若くして注目を浴び、日本代表としてリオ五輪に出場した競泳の今井月(現在23歳)

text by

松原孝臣

松原孝臣Takaomi Matsubara

PROFILE

photograph by

Tsutomu Kishimoto/PICSPORT

2024年の期間内(対象:2024年5月~2024年8月)まで、NumberWebで反響の大きかった記事ベスト5を発表します。インタビュー部門の第5位は、こちら!(初公開日 2024年7月22日/肩書などはすべて当時)。

 アスリートなら誰もが4年に一度の大舞台、オリンピックへの出場を夢見る。しかし切符は限られていて、どれだけ努力を重ねても、出られる者と出られない者がいる。
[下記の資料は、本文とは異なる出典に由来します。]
(* ===== verification/Models.v ===== *)
(** * Models: the rows the program stores and the state every operation works on

    [apps/storage/models.py] and [apps/authapi/principal.py].  A model class is a
    record, a [TextChoices] class an inductive type, a table a finite map from
    primary keys to rows.  Foreign keys are stored as the key of the target row
    and dereferenced through the table, as the ORM does. *)
From S2P Require Import Prelude PyStr.

(** UUIDs are 128-bit numbers.  Code that compares [str(a) == str(b)] on UUIDs
    compares the numbers: the text form is injective. *)
Abbreviation uuid := N.
(** Datetimes are microseconds since the epoch, UTC. *)
Abbreviation datetime := Z.
Abbreviation bytes := (list Byte.byte).

(** ** JSON values (Python [dict], [list], [str], [int], [bool], [None])

    A [dict] is an association list in insertion order.  Floats do not occur in
    the payloads the modelled code builds. *)
Inductive json : Type :=
| JNull
| JBool (b : bool)
| JInt (z : Z)
| JStr (s : string)
| JList (l : list json)
| JObj (l : list (string * json)).

(** ** Buckets, objects, quotas *)
Definition FOLDER_PLACEHOLDER_NAME : string := ".emptyFolderPlaceholder".

Definition folder_placeholder_path (folder_path : string) : string :=
  let folder := strip_char "/" (strip folder_path) in
  if truthy folder then folder +:+ "/" +:+ FOLDER_PLACEHOLDER_NAME
  else FOLDER_PLACEHOLDER_NAME.

Definition folder_path_from_placeholder (object_name : string) : string :=
  let name := strip_char "/" (strip object_name) in
  let suffix := "/" +:+ FOLDER_PLACEHOLDER_NAME in
  if name == FOLDER_PLACEHOLDER_NAME then ""
  else if endswith suffix name then drop_last (String.length suffix) name
  else name.

Inductive bucket_kind := KIND_COMPANY | KIND_CONNECTOR.
#[export] Instance bucket_kind_eq : EqDecision bucket_kind.
Proof. solve_decision. Defined.

Definition kind_value (k : bucket_kind) : string :=
  match k with KIND_COMPANY => "company" | KIND_CONNECTOR => "connector" end.

Record bucket := Bucket {
  b_id : uuid;
  b_name : string;
  b_company_id : Z;
  b_kind : bucket_kind;
  b_public : bool;
  b_file_size_limit : option Z;
  b_allowed_mime_types : list string;
  b_owner_id : option Z;
  b_connector_provider : string;
  b_created_at : datetime;
  b_updated_at : datetime }.

Record sobject := StorageObject {
  o_id : uuid;
  o_bucket_id : uuid;
  o_name : string;
  o_company_id : Z;
  o_owner_id : option Z;
  o_size : Z;
  o_etag : string;
  o_mime_type : string;
  o_metadata : list (string * json);
  o_storage_key : string;
  o_version : Z;
  o_created_at : datetime;
  o_updated_at : datetime;
  o_last_accessed_at : option datetime }.

(** [StorageObject.folder] and [StorageObject.basename] *)
Definition o_folder (o : sobject) : string :=
  if has_char "/" (o_name o) then before_last "/" (o_name o) else "".
Definition o_basename (o : sobject) : string := after_last "/" (o_name o).

Record company_quota := CompanyQuota {
  cq_max_bytes : Z;
  cq_used_bytes : Z;
  cq_max_bytes_per_user : option Z }.

Record user_quota := UserQuota { uq_max_bytes : Z; uq_used_bytes : Z }.

(** ** Access grants *)
Inductive subject_type := SUBJECT_USER | SUBJECT_GROUP | SUBJECT_COMPANY.
Inductive resource_type := RESOURCE_BUCKET | RESOURCE_FOLDER | RESOURCE_OBJECT.
Inductive permission := READ | WRITE | ADMIN.
Inductive effect := ALLOW | DENY.
#[export] Instance subject_type_eq : EqDecision subject_type.
Proof. solve_decision. Defined.
#[export] Instance resource_type_eq : EqDecision resource_type.
Proof. solve_decision. Defined.
#[export] Instance permission_eq : EqDecision permission.
Proof. solve_decision. Defined.
#[export] Instance effect_eq : EqDecision effect.
Proof. solve_decision. Defined.

Record grant := Grant {
  g_id : uuid;
  g_company_id : Z;
  g_bucket_id : uuid;
  g_object_id : option uuid;
  g_subject_type : subject_type;
  g_subject_id : string;
  g_resource_type : resource_type;
  g_permission : permission;
  g_effect : effect;
  g_created_by_id : option Z;
  g_created_at : datetime;
  g_updated_at : datetime;
  g_expires_at : option datetime;
  g_notes : string }.

(** ** Share links *)
Record share_link := ObjectShareLink {
  l_id : uuid;
  l_token : string;
  l_object_id : uuid;
  l_company_id : Z;
  l_created_by_id : Z;
  l_expires_at : option datetime;
  l_max_downloads : option Z;
  l_download_count : Z;
  l_revoked_at : option datetime;
  l_created_at : datetime;
  l_notes : string }.

(** [ObjectShareLink.is_active] *)
Definition is_active (now : datetime) (l : share_link) : bool :=
  if bool_decide (l_revoked_at l ≠ None) then false
  else if from_option (λ e, e <=? now) false (l_expires_at l) then false
  else if from_option (λ m, m <=? l_download_count l) false (l_max_downloads l) then false
  else true.

(** ** The authenticated caller ([StoragePrincipal]) *)
Record principal := StoragePrincipal {
  p_user_id : Z;
  p_company_id : option Z;
  p_email : string;
  p_username : string;
  p_is_staff : bool;
  p_is_company_owner : bool;
  p_access_global_metrics : bool }.

(** ** Shellui Actions rows ([apps/actions/models.py]) *)
Definition ACTION_WEBHOOK : string := "webhook".

Record action_rule := ActionRule {
  r_id : N;
  r_company_id : Z;
  r_name : string;
  r_description : string;
  r_event_type : string;
  r_enabled : bool;
  r_action_kind : string;
  r_config : list (string * json);
  r_created_at : datetime;
  r_updated_at : datetime }.

Inductive outbox_status := STATUS_PENDING | STATUS_DELIVERED | STATUS_FAILED | STATUS_DEAD.
Inductive delivery_kind := KIND_WEBHOOK | KIND_EMAIL.
Inductive attempt_status := STATUS_SUCCESS | STATUS_FAILURE.
Inductive attempt_trigger := TRIGGER_DISPATCH | TRIGGER_AUTOMATIC_RETRY.
#[export] Instance outbox_status_eq : EqDecision outbox_status.
Proof. solve_decision. Defined.
#[export] Instance delivery_kind_eq : EqDecision delivery_kind.
Proof. solve_decision. Defined.
#[export] Instance attempt_status_eq : EqDecision attempt_status.
Proof. solve_decision. Defined.
#[export] Instance attempt_trigger_eq : EqDecision attempt_trigger.
Proof. solve_decision. Defined.

Record action_outbox := ActionOutbox {
  x_id : uuid;
  x_company_id : Z;
  x_action_rule_id : option N;
  x_delivery_kind : delivery_kind;
  x_event_type : string;
  x_envelope : json;
  x_status : outbox_status;
  x_attempt_count : Z;
  x_next_attempt_at : option datetime;
  x_locked_until : option datetime;
  x_last_error : string;
  x_created_at : datetime;
  x_updated_at : datetime;
  x_delivered_at : option datetime }.

Record delivery_attempt := DeliveryAttempt {
  t_outbox_id : uuid;
  t_status : attempt_status;
  t_http_status : option Z;
  t_error_message : string;
  t_attempt_number : Z;
  t_duration_ms : option Z;
  t_trigger : attempt_trigger;
  t_scheduled_job_run_id : option Z;
  t_created_at : datetime }.

Record event_log := EventLog {
  e_id : N;
  e_company_id : option Z;
  e_user_id : option Z;
  e_event_type : string;
  e_data : list (string * json);
  e_created_at : datetime }.

Inductive run_trigger := TRIGGER_CELERY | TRIGGER_COMMAND.
Inductive run_status := STATUS_RUNNING | STATUS_SUCCEEDED | STATUS_RUN_FAILED | STATUS_SKIPPED_LOCKED.
#[export] Instance run_trigger_eq : EqDecision run_trigger.
Proof. solve_decision. Defined.
#[export] Instance run_status_eq : EqDecision run_status.
Proof. solve_decision. Defined.

Record scheduled_job_run := ScheduledJobRun {
  n_id : N;
  n_job : string;
  n_trigger : run_trigger;
  n_status : run_status;
  n_started_at : datetime;
  n_finished_at : option datetime;
  n_duration_ms : option Z;
  n_counts : list (string * json);
  n_error_key : string;
  n_error_class : string;
  n_error_message : string;
  n_host : string;
  n_event_log_id : option N }.

Record scheduled_job_state := ScheduledJobState {
  s_created_at : datetime;
  s_last_started_at : option datetime;
  s_last_success_at : option datetime;
  s_last_failure_at : option datetime;
  s_last_skipped_at : option datetime;
  s_last_duration_ms : option Z }.

Record company_deletion := CompanyDeletion {
  cd_requested_at : datetime;
  cd_completed_at : option datetime }.

(** The tables of the actions subsystem.  Tables in which the code keys rows by
    something else than the primary key are keyed by that: job states by job, counters
    by job and name, company deletions by company.  [a_next_id] is the next value of the
    primary keys the database counts up (of events, runs and rules).  [a_on_commit]
    lists the outbox rows whose delivery [transaction.on_commit] has scheduled: it is
    dropped with the transaction, so it is part of what a transaction rolls back. *)
Record actions_db := ActionsDb {
  a_rules : gmap N action_rule;
  a_outbox : gmap uuid action_outbox;
  a_attempts : list delivery_attempt;
  a_events : list event_log;
  a_on_commit : list uuid;
  a_runs : gmap N scheduled_job_run;
  a_states : gmap string scheduled_job_state;
  a_counters : gmap (string * string) Z;
  a_deletions : gmap Z company_deletion;
  a_next_id : N }.

Definition set_rules f (a : actions_db) : actions_db :=
  ActionsDb (f (a_rules a)) (a_outbox a) (a_attempts a) (a_events a) (a_on_commit a)
    (a_runs a) (a_states a) (a_counters a) (a_deletions a) (a_next_id a).
Definition set_outbox f (a : actions_db) : actions_db :=
  ActionsDb (a_rules a) (f (a_outbox a)) (a_attempts a) (a_events a) (a_on_commit a)
    (a_runs a) (a_states a) (a_counters a) (a_deletions a) (a_next_id a).
Definition set_attempts f (a : actions_db) : actions_db :=
  ActionsDb (a_rules a) (a_outbox a) (f (a_attempts a)) (a_events a) (a_on_commit a)
    (a_runs a) (a_states a) (a_counters a) (a_deletions a) (a_next_id a).
Definition set_events f (a : actions_db) : actions_db :=
  ActionsDb (a_rules a) (a_outbox a) (a_attempts a) (f (a_events a)) (a_on_commit a)
    (a_runs a) (a_states a) (a_counters a) (a_deletions a) (a_next_id a).
Definition set_on_commit f (a : actions_db) : actions_db :=
  ActionsDb (a_rules a) (a_outbox a) (a_attempts a) (a_events a) (f (a_on_commit a))
    (a_runs a) (a_states a) (a_counters a) (a_deletions a) (a_next_id a).
Definition set_runs f (a : actions_db) : actions_db :=
  ActionsDb (a_rules a) (a_outbox a) (a_attempts a) (a_events a) (a_on_commit a)
    (f (a_runs a)) (a_states a) (a_counters a) (a_deletions a) (a_next_id a).
Definition set_states f (a : actions_db) : actions_db :=
  ActionsDb (a_rules a) (a_outbox a) (a_attempts a) (a_events a) (a_on_commit a)
    (a_runs a) (f (a_states a)) (a_counters a) (a_deletions a) (a_next_id a).
Definition set_counters f (a : actions_db) : actions_db :=
  ActionsDb (a_rules a) (a_outbox a) (a_attempts a) (a_events a) (a_on_commit a)
    (a_runs a) (a_states a) (f (a_counters a)) (a_deletions a) (a_next_id a).
Definition set_deletions f (a : actions_db) : actions_db :=
  ActionsDb (a_rules a) (a_outbox a) (a_attempts a) (a_events a) (a_on_commit a)
    (a_runs a) (a_states a) (a_counters a) (f (a_deletions a)) (a_next_id a).
Definition set_next_id f (a : actions_db) : actions_db :=
  ActionsDb (a_rules a) (a_outbox a) (a_attempts a) (a_events a) (a_on_commit a)
    (a_runs a) (a_states a) (a_counters a) (a_deletions a) (f (a_next_id a)).

(** ** The database and the world

    [db] is what a transaction rolls back.  The blobs of the storage backend, the
    clock and the source of fresh UUIDs are outside the database. *)
Record db := Db {
  db_buckets : gmap uuid bucket;
  db_objects : gmap uuid sobject;
  db_grants : gmap uuid grant;
  db_links : gmap uuid share_link;
  db_company_quotas : gmap Z company_quota;
  db_user_quotas : gmap (Z * Z) user_quota;
  db_actions : actions_db }.

Record world := World {
  w_db : db;
  w_blobs : gmap string bytes;
  w_now : datetime;
  w_next_uuid : uuid }.

Definition set_db (f : db → db) (w : world) : world :=
  World (f (w_db w)) (w_blobs w) (w_now w) (w_next_uuid w).
Definition set_blobs (f : gmap string bytes → gmap string bytes) (w : world) : world :=
  World (w_db w) (f (w_blobs w)) (w_now w) (w_next_uuid w).

Definition set_buckets f (d : db) : db :=
  Db (f (db_buckets d)) (db_objects d) (db_grants d) (db_links d)
    (db_company_quotas d) (db_user_quotas d) (db_actions d).
Definition set_objects f (d : db) : db :=
  Db (db_buckets d) (f (db_objects d)) (db_grants d) (db_links d)
    (db_company_quotas d) (db_user_quotas d) (db_actions d).
Definition set_grants f (d : db) : db :=
  Db (db_buckets d) (db_objects d) (f (db_grants d)) (db_links d)
    (db_company_quotas d) (db_user_quotas d) (db_actions d).
Definition set_links f (d : db) : db :=
  Db (db_buckets d) (db_objects d) (db_grants d) (f (db_links d))
    (db_company_quotas d) (db_user_quotas d) (db_actions d).
Definition set_company_quotas f (d : db) : db :=
  Db (db_buckets d) (db_objects d) (db_grants d) (db_links d)
    (f (db_company_quotas d)) (db_user_quotas d) (db_actions d).
Definition set_user_quotas f (d : db) : db :=
  Db (db_buckets d) (db_objects d) (db_grants d) (db_links d)
    (db_company_quotas d) (f (db_user_quotas d)) (db_actions d).
Definition set_actions f (d : db) : db :=
  Db (db_buckets d) (db_objects d) (db_grants d) (db_links d)
    (db_company_quotas d) (db_user_quotas d) (f (db_actions d)).

Definition empty_db : db := Db ∅ ∅ ∅ ∅ ∅ ∅ (ActionsDb ∅ ∅ [] [] [] ∅ ∅ ∅ ∅ 1).

(** Exceptions.  Message texts are not modelled; a [StorageError] carries the HTTP
    status and the error code the API returns. *)
Inductive exn : Type :=
| StorageError (status : Z) (code : string)
| ValueError
| TypeError
| AttributeError
| QuotaExceeded (code : string)
| IntegrityError
| BackendError (s3_code : string)
| DoesNotExist
| OtherError (text : string).
#[export] Instance exn_eq : EqDecision exn.
Proof. solve_decision. Defined.

Abbreviation prog := (M world exn).

(** [@transaction.atomic]: an exception restores the database, nothing else. *)
Definition atomic {A} (m : prog A) : prog A :=
  λ w, match m w with
       | (inl e, w') => (inl e, World (w_db w) (w_blobs w') (w_now w') (w_next_uuid w'))
       | r => r
       end.
Definition get_db : prog db := gets w_db.
Definition modify_db (f : db → db) : prog unit := modify (set_db f).
(** [timezone.now()] *)
Definition now : prog datetime := gets w_now.
(** [uuid.uuid4()]: a UUID never drawn before. *)
Definition uuid4 : prog uuid :=
  λ w, (inr (w_next_uuid w),
        World (w_db w) (w_blobs w) (w_now w) (N.succ (w_next_uuid w))).

(** ** Foreign keys *)
Definition obj_bucket (d : db) (o : sobject) : option bucket := db_buckets d !! o_bucket_id o.
Definition grant_object (d : db) (g : grant) : option sobject :=
  g_object_id g ≫= λ i, db_objects d !! i.
(** [grant.object.name] *)
Definition grant_object_name (d : db) (g : grant) : string :=
  from_option o_name "" (grant_object d g).

(** [StorageAccessGrant.resource_path] *)
Definition resource_path (d : db) (g : grant) : string :=
  match g_resource_type g with
  | RESOURCE_BUCKET => from_option b_name "" (db_buckets d !! g_bucket_id g)
  | RESOURCE_FOLDER =>
      if bool_decide (g_object_id g = None) then ""
      else folder_path_from_placeholder (grant_object_name d g)
  | RESOURCE_OBJECT =>
      if bool_decide (g_object_id g = None) then ""
      else strip_char "/" (strip (grant_object_name d g))
  end.

(** ** Lemmas *)
Lemma wp_atomic {A} (m : prog A) Q (R : exn → world → Prop) w :
  wp m Q (λ e w', R e (World (w_db w) (w_blobs w') (w_now w') (w_next_uuid w'))) w →
  wp (atomic m) Q R w.
Proof. unfold wp, atomic. destruct (m w) as [[e|a] w']; done. Qed.

(** A marker is recognised whatever folder it stands for. *)
Lemma placeholder_no_slash : has_char "/" FOLDER_PLACEHOLDER_NAME = false.
Proof. reflexivity. Qed.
 2024年3月、競泳のパリ五輪日本代表選考会が行われた。

 その中に今井月もいた。

 競泳界で、その名を知らぬ者はいない。中学生になるやいなや「将来を背負う逸材」として大きな注目を集めると、期待に応えるように15歳でオリンピックに出場。その後長期にわたり低迷したものの、昨年鮮やかに復活を遂げ日本代表に返り咲いた。

 迎えた選考会。だが8年ぶりの大舞台への切符を手にすることはかなわなかった――。

 それからしばらくの時を経た。

「あれから水中には1回しか入っていなくて、30分も泳いでいないです。水から離れて、ゆっくり過ごしています。旅行に行ったりもしました。韓国に行ったり、友達がいるので福岡に行ったり、福井に行ったり。あまりにも時間があるので、英会話教室に通ったり、自分にプラスになるようなことをしています」

 本当ならば日々、プールで練習に精を出していたはずだった。それとはかけ離れた日常を過ごしていた。

 浮沈はありつつも、この10年の日本競泳界でたしかな存在感を示してきた今井に、これまでの歩みを振り返ってもらうとともに、パリ五輪選考会の内実と今後を尋ねた。《NumberWebインタビュー初回/全3回》

◆◆◆

 今なお、11年前の衝撃は薄れていない。

 2013年4月、日本選手権200m平泳ぎ決勝。

 このレースに大会最年少の12歳、中学生になったばかりの選手がいた。それが今井月だった。

 予選を1位で通過した今井には、決勝を前にすでに注目が集まっていた。

 迎えた決勝でも期待に違わぬ泳ぎをみせる。並みいる実力者を向こうに回して3位で表彰台に上がったのである。数々のメディアが大きく取り上げるのも無理はなかった。

中学初日、玄関の前にテレビカメラがいた

 今井には今も忘れられない光景がある。日本選手権に出場したことから、他の新入生より遅れて迎えた中学校への初登校の日のことだ。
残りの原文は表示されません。